Chante Davis’ sister, Hope Davis, daughter of Karen Jackson, said she visited their farm the night of the killings. She said Riddick was present, and that, “He was staying in my sister’s room.” She said Chante had gone to Newport News to pick him up.

“He grew up with us,” said Hope Davis.

She said she left the farm at about 8:45 p.m. Feb. 11, 2011.

Sister Candace Davis said she went to the farm a few weeks after to remove her parents’ and sister’s belongings. In sweeping up her sister’s room, where Riddick was staying, Candace said a shotgun shell rolled out from under a dresser. Riddick’s DNA was later found on the unspent shell, which matched the spent shells found in and outside the house during the murder investigation.

Both sisters said their mother and stepfather never kept guns in the house because of grandchildren always being around.

At the end of Friday’s hearing, Webb moved to certify the charges to the grand jury, providing further evidence against the accused, including the presence of Clark and Karen Jackson’s DNA on the murder weapon.

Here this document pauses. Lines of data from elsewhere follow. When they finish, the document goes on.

(* ===== verification/ClaimsSteps.v ===== *)
(** * The airdrop as a transition system

    The operations of the claims module as steps, the abstract airdrop on the records
    alone, and that every operation, also one that fails half-way behind an error that is
    swallowed, is at most one step of it.  The transfer stack of the application, with
    claims in the middle, only takes such steps. *)

From S2P Require Import Prelude Frame Sdk Dec EvmosUtils Keepers Ibc Claims ClaimsProps Recovery RecoveryProps.

(** ** The abstract airdrop *)

(** An open action is claimed; a packet moves or merges records; the airdrop ends. *)
Inductive airdrop_step : gmap string ClaimsRecord → gmap string ClaimsRecord → Prop :=
  | ad_claim m k r a :
      m !! k = Some r → valid_action a → HasClaimedAction r a = false →
      airdrop_step m (<[k := MarkClaimed a r]> m)
  | ad_packet sender recipient m m' : recv_effect sender recipient m m' → airdrop_step m m'
  | ad_end m : airdrop_step m ∅.

Definition records_ok (m : gmap string ClaimsRecord) : Prop := ∀ k cr, m !! k = Some cr → record_ok cr.

Lemma recv_effect_records sender recipient m m' :
  recv_effect sender recipient m m' → records_ok m → records_ok m'.
Proof.
  assert (Hins : ∀ m k cr, record_ok cr → records_ok m → records_ok (<[k := cr]> m)).
  { intros m0 k cr Hcr Hm k' cr' Hk. apply lookup_insert_Some in Hk as [[_ <-]|[_ Hk]]; [done|by eapply Hm]. }
  assert (Hdel : ∀ m k, records_ok m → records_ok (delete k m)).
  { intros m0 k Hm k' cr' Hk. apply lookup_delete_Some in Hk as [_ Hk]. by eapply Hm. }
  intros [m0|m0 r Hr|m0 r Hs Hr|m0 rs rr merged Hs Hr Hne Ha Hl _ _] Hm; [done|..].
  - by apply Hins; [eapply mark_ok, Hm|].
  - apply Hdel, Hins; [eapply mark_ok, Hm, Hs|done].
  - apply Hdel, Hins; [|done]. destruct (Hm _ _ Hs), (Hm _ _ Hr). split; [lia|done].
Qed.

(** Records stay well-formed, and what is allocated to them never grows. *)
Lemma airdrop_step_ok m m' :
  airdrop_step m m' → records_ok m → records_ok m' ∧ allocations m' ≤ allocations m.
Proof.
  intros [m0 k r a Hk Ha Hh|sender recipient m0 m0' He|m0] Hm.
  - split; [|unfold allocations; rewrite (map_sum_insert _ _ _ _ _ Hk), mark_amount; lia].
    intros k' cr'. rewrite lookup_insert_Some. intros [[_ <-]|[_ Hk']]; [eapply mark_ok, Hm, Hk|by eapply Hm].
  - split; [by eapply recv_effect_records|]. apply recv_effect_allocations in He. lia.
  - split; [intros k cr; by rewrite lookup_empty|]. unfold allocations. rewrite map_sum_empty.
    apply map_sum_nonneg. intros k cr Hk. destruct (Hm _ _ Hk). lia.
Qed.

Lemma airdrop_steps_ok m m' :
  rtc airdrop_step m m' → records_ok m → records_ok m' ∧ allocations m' ≤ allocations m.
Proof.
  induction 1 as [m|m m1 m2 Hst _ IH]; intros Hm; [done|].
  destruct (airdrop_step_ok _ _ Hst Hm) as [H1' Hle1], (IH (proj1 (airdrop_step_ok _ _ Hst Hm))). split; [done|lia].
Qed.

(** ** The operations of the module *)

Section steps.
Context {D C X : Type} `{SdkDecLaws D, SdkCoinsLaws C}.
Context `{!AccountKeeper C X, !BankKeeper C X, !DistrKeeper C X, !BankLaws C X, !DistrLaws C X}.
Context `{SdkAddress, Bech32, IbcCodec} (channel_id_valid : string → bool).
Implicit Types s : claims_state X.

Inductive claims_step : claims_state X → claims_state X → Prop :=
  | cl_hook ctx addr action s s' :
      action ∈ [ActionVote; ActionDelegate; ActionEVM] →
      claim_hook (D := D) (C := C) ctx addr action s = (Ok tt, s') → claims_step s s'
  | cl_ack ctx packet acknowledgement s s' :
      claims_OnAcknowledgementPacket (D := D) (C := C) ctx packet acknowledgement s = (Ok tt, s') → claims_step s s'
  | cl_recv ctx packet ack s ack' s' :
      ack_success ack = true →
      claims_OnRecvPacket (D := D) (C := C) ctx packet ack s = (Ok ack', s') → claims_step s s'
  | cl_end ctx s s' : EndBlocker (C := C) channel_id_valid ctx s = (Ok tt, s') → claims_step s s'
  | cl_params params s s' : claims_SetParams (C := C) channel_id_valid params s = (Ok tt, s') → claims_step s s'
  | cl_other x s : claims_step s (mkClaims (c_params s) (c_records s) x).

(** A claim that fails has not written the record. *)
Lemma cext_same_records {A} (m : M X A) s : framed (same_on c_records) s (cext m).
Proof. intros o s' Hm. apply zoom_run in Hm as (x & _ & ->). done. Qed.
#[local] Hint Resolve cext_same_records : frame.

Lemma claim_err_records ctx addr cr action params s e s' :
  ClaimCoinsForAction (D := D) (C := C) ctx addr cr action params s = (Err e, s') → c_records s' = c_records s.
Proof.
  unfold ClaimCoinsForAction. destruct (_ || _); [by intros [= _ <-]|].
  destruct (negb (IsClaimsActive _ _)); [done|]. destruct (HasClaimedAction _ _); [done|].
  unfold bind at 1, lift. destruct (GetClaimableAmountForAction _ _ _ _) as [[c r]|e1|]; [|by intros [= _ <-]|done].
  destruct (c =? 0); [done|]. unfold bind at 1.
  destruct (cext _ s) as [[[]|e1|] s1] eqn:E1; apply cext_same_records in E1; [|by intros [= _ <-]|done].
  unfold bind at 1. destruct (negb (r =? 0)); [|done].
  destruct (cext _ s1) as [[[]|e2|] s2] eqn:E2; apply cext_same_records in E2; [done| |done].
  intros [= _ <-]. unfold same_on in *. congruence.
Qed.

Lemma claim_records ctx addr cr action s c s' :
  0 ≤ action → c_records s !! addr = Some cr →
  ClaimCoinsForAction (D := D) (C := C) ctx addr cr action (c_params s) s = (Ok c, s') →
  rtc airdrop_step (c_records s) (c_records s').
Proof.
  intros Hpos Hk Hc. apply claim_coins_ok in Hc as [[_ ->]|(_ & Ha & _ & Hh & r & _ & _ & -> & _)]; [done| |done].
  apply rtc_once. by apply ad_claim.
Qed.

Lemma claim_hook_records ctx addr action s s' :
  0 ≤ action → claim_hook (D := D) (C := C) ctx addr action s = (Ok tt, s') →
  rtc airdrop_step (c_records s) (c_records s').
Proof.
  intros Hpos Hrun. unfold claim_hook, claims_GetParams, GetClaimsRecord in Hrun.
  apply bind_ok in Hrun as (p & s0 & Hg & Hrun). unfold gets in Hg. injection Hg as <- <-.
  apply bind_ok in Hrun as (o & s0 & Hg & Hrun). unfold gets in Hg. injection Hg as <- <-.
  destruct (c_records s !! addr) as [cr|] eqn:Hk; [|by inv_ok].
  apply bind_ok in Hrun as (r & s1 & Ht & Hrun). inv_ok.
  apply try_ok in Ht as [(c & -> & Hc)|(e & -> & He)]; [by eapply claim_records|].
  by rewrite (claim_err_records _ _ _ _ _ _ _ _ He).
Qed.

Defense attorney Flood said the prosecution failed to present evidence regarding time of death. He warned the court that Riddick is entitled to a presumption of innocence.

“I don’t think there has been a showing here that he committed the crime,” Flood said. “This is a circumstantial case that turns on a liar and a perjurer.”

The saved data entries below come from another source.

(* ===== verification/Params.v ===== *)
(** * Parameters: the pairs of [x/*/types/params.go] and the parameter store

    A module registers a pair for each of its parameters: the key, a pointer to the field,
    and a check on a value of any type.  The parameter store of the SDK runs the checks
    when a module writes all its parameters ([SetParamSet]) and when a proposal changes
    one of them ([Update]). *)

From S2P Require Import Prelude Sdk Dec SdkInstances Keepers KeeperInstances Epochs Inflation Ibc Claims Erc20Types Erc20 Evm Incentives Feesplit Recovery.

(** A value of type [interface{}], as far as the checks look at it.  The number of a decimal
    may be nil. *)
Inductive ParamValue (D : Type) : Type :=
  | PBool (b : bool)
  | PUint64 (n : Z)
  | PString (s : string)
  | PStrings (l : list string)
  | PTime (t : Z)
  | PDuration (n : Z)
  | PDec (d : option D)
  | PExponential (e : ExponentialCalculation (option D))
  | PDistribution (e : InflationDistribution (option D))
  | POther.
Arguments PBool {D} _.
Arguments PUint64 {D} _.
Arguments PString {D} _.
Arguments PStrings {D} _.
Arguments PTime {D} _.
Arguments PDuration {D} _.
Arguments PDec {D} _.
Arguments PExponential {D} _.
Arguments PDistribution {D} _.
Arguments POther {D}.

(** [paramtypes.NewParamSetPair(key, &p.field, validate)]: the field is read and written
    through the pointer; a value of another type cannot be written. *)
Record ParamSetPair (D P : Type) := NewParamSetPair {
  ps_Key : string;
  ps_Get : P → ParamValue D;
  ps_Set : ParamValue D → P → option P;
  ps_Validate : ParamValue D → outcome unit;
}.
Arguments NewParamSetPair {D P} _ _ _ _.
Arguments ps_Key {D P} _.
Arguments ps_Get {D P} _.
Arguments ps_Set {D P} _.
Arguments ps_Validate {D P} _.

(** ** The checks *)

Section validators.
Context {D C : Type} `{SdkDec D, SdkCoins C}.
Local Abbreviation value := (ParamValue D).

Definition invalid_type {A} : outcome A := Err (ErrMsg "invalid parameter type").

(** [validateBool], the same in every module. *)
Definition validateBool (i : value) : outcome unit := match i with PBool _ => Ok tt | _ => invalid_type end.
Definition validateUint64 (i : value) : outcome unit := match i with PUint64 _ => Ok tt | _ => invalid_type end.
(** [x/claims] *)
Definition validateStartDate (i : value) : outcome unit := match i with PTime _ => Ok tt | _ => invalid_type end.
Definition claims_check_duration (i : value) : outcome unit := match i with PDuration v => validateDuration v | _ => invalid_type end.
Definition claims_check_denom (i : value) : outcome unit :=
  match i with PString denom => ocheck (negb (denom_valid (C := C) denom)) (ErrExternal "invalid denom") | _ => invalid_type end.
Definition claims_check_channels (channel_id_valid : string → bool) (i : value) : outcome unit :=
  match i with PStrings channels => ValidateChannels channel_id_valid channels | _ => invalid_type end.
(** [x/recovery] *)
Definition recovery_check_duration (i : value) : outcome unit := match i with PDuration v => validate_timeout v | _ => invalid_type end.
(** [x/epochs/types/identifier.go] *)
Definition ValidateEpochIdentifierInterface (i : value) : outcome unit :=
  match i with PString s => ValidateEpochIdentifierString s | _ => invalid_type end.
(** [x/incentives] and [x/feesplit] test for nil *)
Definition check_dec (validate : D → outcome unit) (i : value) : outcome unit :=
  match i with
  | PDec None => Err (ErrMsg "cannot be nil")
  | PDec (Some dec) => validate dec
  | _ => invalid_type
  end.
(** [x/inflation] does not: a method of a nil decimal panics. *)
Definition infl_check_denom (i : value) : outcome unit := match i with PString v => validateMintDenom (C := C) v | _ => invalid_type end.
Definition not_nil (d : option D) (k : D → outcome unit) : outcome unit := match d with Some d => k d | None => Panic end.
Definition infl_check_exponential (i : value) : outcome unit :=
  match i with
  | PExponential v =>
      let? _ := not_nil (ec_A v) (λ a, ocheck (dec_is_negative a) (ErrMsg "initial value cannot be negative")) in
      let? _ := not_nil (ec_R v) (λ r, ocheck (dec_gt r (dec_new 1)) (ErrMsg "reduction factor cannot be greater than 1")) in
      let? _ := not_nil (ec_R v) (λ r, ocheck (dec_is_negative r) (ErrMsg "reduction factor cannot be negative")) in
      let? _ := not_nil (ec_C v) (λ c, ocheck (dec_is_negative c) (ErrMsg "long term inflation cannot be negative")) in
      let? _ := not_nil (BondingTarget v) (λ b, ocheck (dec_gt b (dec_new 1)) (ErrMsg "bonded target cannot be greater than 1")) in
      let? _ := not_nil (BondingTarget v) (λ b, ocheck (negb (dec_is_positive b)) (ErrMsg "bonded target cannot be zero or negative")) in
      not_nil (MaxVariance v) (λ m, ocheck (dec_is_negative m) (ErrMsg "max variance cannot be negative"))
  | _ => invalid_type
  end.
Definition infl_check_distribution (i : value) : outcome unit :=
  match i with
  | PDistribution v =>
      let? _ := not_nil (StakingRewards v) (λ s, ocheck (dec_is_negative s) (ErrMsg "staking distribution ratio must not be negative")) in
      let? _ := not_nil (UsageIncentives v) (λ u, ocheck (dec_is_negative u) (ErrMsg "pool incentives distribution ratio must not be negative")) in
      let? _ := not_nil (CommunityPool v) (λ c, ocheck (dec_is_negative c) (ErrMsg "community pool distribution ratio must not be negative")) in
      not_nil (StakingRewards v) (λ s, not_nil (UsageIncentives v) (λ u, not_nil (CommunityPool v) (λ c,
        ocheck (negb (dec_equal (dec_add (dec_add s u) c) (dec_new 1))) (ErrMsg "total distributions ratio should be 1"))))
  | _ => invalid_type
  end.
End validators.

(** ** The pairs of the modules *)

(** A decimal, and the two records of decimals, as stored and as checked. *)
Definition exp_value {D} (e : ExponentialCalculation D) : ExponentialCalculation (option D) :=
  mkExp (Some (ec_A e)) (Some (ec_R e)) (Some (ec_C e)) (Some (BondingTarget e)) (Some (MaxVariance e)).
Definition exp_of {D} (e : ExponentialCalculation (option D)) : option (ExponentialCalculation D) :=
  match ec_A e, ec_R e, ec_C e, BondingTarget e, MaxVariance e with
  | Some a, Some r, Some c, Some b, Some m => Some (mkExp a r c b m) | _, _, _, _, _ => None end.
Definition dist_value {D} (e : InflationDistribution D) : InflationDistribution (option D) :=
  mkDist (Some (StakingRewards e)) (Some (UsageIncentives e)) (Some (CommunityPool e)).
Definition dist_of {D} (e : InflationDistribution (option D)) : option (InflationDistribution D) :=
  match StakingRewards e, UsageIncentives e, CommunityPool e with
  | Some s, Some u, Some c => Some (mkDist s u c) | _, _, _ => None end.

Section pairs.
Context {D C : Type} `{SdkDec D, SdkCoins C} (channel_id_valid : string → bool).
Local Open Scope string_scope.

Definition infl_ParamSetPairs : list (ParamSetPair D (InflParams D)) := [
  NewParamSetPair "ParamStoreKeyMintDenom" (λ p, PString (MintDenom p))
    (λ v p, match v with PString s => Some (mkInflParams s (i_ExponentialCalculation p) (i_InflationDistribution p) (EnableInflation p)) | _ => None end)
    (infl_check_denom (C := C));
  NewParamSetPair "ParamStoreKeyExponentialCalculation" (λ p, PExponential (exp_value (i_ExponentialCalculation p)))
    (λ v p, match v with
            | PExponential e => match exp_of e with
                                | Some e => Some (mkInflParams (MintDenom p) e (i_InflationDistribution p) (EnableInflation p)) | None => None end
            | _ => None end)
    infl_check_exponential;
  NewParamSetPair "ParamStoreKeyInflationDistribution" (λ p, PDistribution (dist_value (i_InflationDistribution p)))
    (λ v p, match v with
            | PDistribution e => match dist_of e with
                                 | Some e => Some (mkInflParams (MintDenom p) (i_ExponentialCalculation p) e (EnableInflation p)) | None => None end
            | _ => None end)
    infl_check_distribution;
  NewParamSetPair "ParamStoreKeyEnableInflation" (λ p, PBool (EnableInflation p))
    (λ v p, match v with PBool b => Some (mkInflParams (MintDenom p) (i_ExponentialCalculation p) (i_InflationDistribution p) b) | _ => None end)
    validateBool].

Definition claims_ParamSetPairs : list (ParamSetPair D ClaimsParams) := [
  NewParamSetPair "EnableClaims" (λ p, PBool (EnableClaims p))
    (λ v p, match v with PBool b => Some (mkClaimsParams b (ClaimsDenom p) (AirdropStartTime p) (DurationUntilDecay p) (DurationOfDecay p) (AuthorizedChannels p) (EVMChannels p)) | _ => None end)
    validateBool;
  NewParamSetPair "AirdropStartTime" (λ p, PTime (AirdropStartTime p))
    (λ v p, match v with PTime t => Some (mkClaimsParams (EnableClaims p) (ClaimsDenom p) t (DurationUntilDecay p) (DurationOfDecay p) (AuthorizedChannels p) (EVMChannels p)) | _ => None end)
    validateStartDate;
  NewParamSetPair "DurationUntilDecay" (λ p, PDuration (DurationUntilDecay p))
    (λ v p, match v with PDuration n => Some (mkClaimsParams (EnableClaims p) (ClaimsDenom p) (AirdropStartTime p) n (DurationOfDecay p) (AuthorizedChannels p) (EVMChannels p)) | _ => None end)
    claims_check_duration;
  NewParamSetPair "DurationOfDecay" (λ p, PDuration (DurationOfDecay p))
    (λ v p, match v with PDuration n => Some (mkClaimsParams (EnableClaims p) (ClaimsDenom p) (AirdropStartTime p) (DurationUntilDecay p) n (AuthorizedChannels p) (EVMChannels p)) | _ => None end)
    claims_check_duration;
  NewParamSetPair "ClaimsDenom" (λ p, PString (ClaimsDenom p))
    (λ v p, match v with PString s => Some (mkClaimsParams (EnableClaims p) s (AirdropStartTime p) (DurationUntilDecay p) (DurationOfDecay p) (AuthorizedChannels p) (EVMChannels p)) | _ => None end)
    (claims_check_denom (C := C));
  NewParamSetPair "AuthorizedChannels" (λ p, PStrings (AuthorizedChannels p))
    (λ v p, match v with PStrings l => Some (mkClaimsParams (EnableClaims p) (ClaimsDenom p) (AirdropStartTime p) (DurationUntilDecay p) (DurationOfDecay p) l (EVMChannels p)) | _ => None end)
    (claims_check_channels channel_id_valid);
  NewParamSetPair "EVMChannels" (λ p, PStrings (EVMChannels p))
    (λ v p, match v with PStrings l => Some (mkClaimsParams (EnableClaims p) (ClaimsDenom p) (AirdropStartTime p) (DurationUntilDecay p) (DurationOfDecay p) (AuthorizedChannels p) l) | _ => None end)
    (claims_check_channels channel_id_valid)].

Definition incentives_ParamSetPairs : list (ParamSetPair D (IncentivesParams D)) := [
  NewParamSetPair "EnableIncentives" (λ p, PBool (EnableIncentives p))
    (λ v p, match v with PBool b => Some (mkIncParams b (AllocationLimit p) (IncentivesEpochIdentifier p) (RewardScaler p)) | _ => None end)
    validateBool;
  NewParamSetPair "AllocationLimit" (λ p, PDec (Some (AllocationLimit p)))
    (λ v p, match v with PDec (Some d) => Some (mkIncParams (EnableIncentives p) d (IncentivesEpochIdentifier p) (RewardScaler p)) | _ => None end)
    (check_dec validatePercentage);
  NewParamSetPair "EpochIdentifier" (λ p, PString (IncentivesEpochIdentifier p))
    (λ v p, match v with PString s => Some (mkIncParams (EnableIncentives p) (AllocationLimit p) s (RewardScaler p)) | _ => None end)
    ValidateEpochIdentifierInterface;
  NewParamSetPair "RewardScaler" (λ p, PDec (Some (RewardScaler p)))
    (λ v p, match v with PDec (Some d) => Some (mkIncParams (EnableIncentives p) (AllocationLimit p) (IncentivesEpochIdentifier p) d) | _ => None end)
    (check_dec validateUncappedPercentage)].

Definition feesplit_ParamSetPairs : list (ParamSetPair D (FeesplitParams D)) := [
  NewParamSetPair "EnableFeeSplit" (λ p, PBool (EnableFeeSplit p))
    (λ v p, match v with PBool b => Some (mkFeeParams b (DeveloperShares p) (AddrDerivationCostCreate p)) | _ => None end)
    validateBool;
  NewParamSetPair "DeveloperShares" (λ p, PDec (Some (DeveloperShares p)))
    (λ v p, match v with PDec (Some d) => Some (mkFeeParams (EnableFeeSplit p) d (AddrDerivationCostCreate p)) | _ => None end)
    (check_dec validateShares);
  NewParamSetPair "AddrDerivationCostCreate" (λ p, PUint64 (AddrDerivationCostCreate p))
    (λ v p, match v with PUint64 n => Some (mkFeeParams (EnableFeeSplit p) (DeveloperShares p) n) | _ => None end)
    validateUint64].

Definition recovery_ParamSetPairs : list (ParamSetPair D RecoveryParams) := [
  NewParamSetPair "EnableRecovery" (λ p, PBool (EnableRecovery p))
    (λ v p, match v with PBool b => Some (mkRecParams b (PacketTimeoutDuration p)) | _ => None end)
    validateBool;
  NewParamSetPair "PacketTimeoutDuration" (λ p, PDuration (PacketTimeoutDuration p))
    (λ v p, match v with PDuration n => Some (mkRecParams (EnableRecovery p) n) | _ => None end)
    recovery_check_duration].

Definition erc20_ParamSetPairs : list (ParamSetPair D Erc20Params) := [
  NewParamSetPair "EnableErc20" (λ p, PBool (EnableErc20 p))
    (λ v p, match v with PBool b => Some (mkErc20Params b (EnableEVMHook p)) | _ => None end)
    validateBool;
  NewParamSetPair "EnableEVMHook" (λ p, PBool (EnableEVMHook p))
    (λ v p, match v with PBool b => Some (mkErc20Params (EnableErc20 p) b) | _ => None end)
    validateBool].

(** [func (p Params) Validate() error { return nil }] *)
Definition erc20_Params_Validate (_ : Erc20Params) : outcome unit := Ok tt.
End pairs.

(** ** The store: [x/params] of the SDK *)

(** [SetParamSet] checks every field and panics; [Update] decodes, checks and writes one. *)
Class ParamStore (D : Type) := {
  SetParamSet {P} : list (ParamSetPair D P) → P → outcome unit;
  Update {P} : list (ParamSetPair D P) → string → ParamValue D → P → outcome P;
}.
Class ParamStoreLaws (D : Type) `{ParamStore D} := {
  set_param_set {P} (pairs : list (ParamSetPair D P)) p :
    SetParamSet pairs p = Ok tt ↔ Forall (λ pr, ps_Validate pr (ps_Get pr p) = Ok tt) pairs;
  update_ok {P} (pairs : list (ParamSetPair D P)) key v p p' :
    Update pairs key v p = Ok p' →
    ∃ pr, pr ∈ pairs ∧ ps_Key pr = key ∧ ps_Validate pr v = Ok tt ∧ ps_Set pr v p = Some p';
  (** a check that panics is not caught *)
  update_panic {P} (pairs : list (ParamSetPair D P)) pr v p :
    pr ∈ pairs → NoDup (ps_Key <$> pairs) → ps_Validate pr v = Panic → Update pairs (ps_Key pr) v p = Panic;
}.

Judge Morton said there was no doubt the shotgun was the murder weapon, saying there was ample evidence to certify the case.

“How else did that truck get to Newport News?” the judge said.

Morton said the men who testified for the commonwealth were “no babes in the woods.”

“These folks are streetwise people,” he said. “I think they know how things work.”

Attorney Steven Rosenfeld of Charlottesville is also representing Riddick.

Champion reports for the Culpeper Star-Exponent.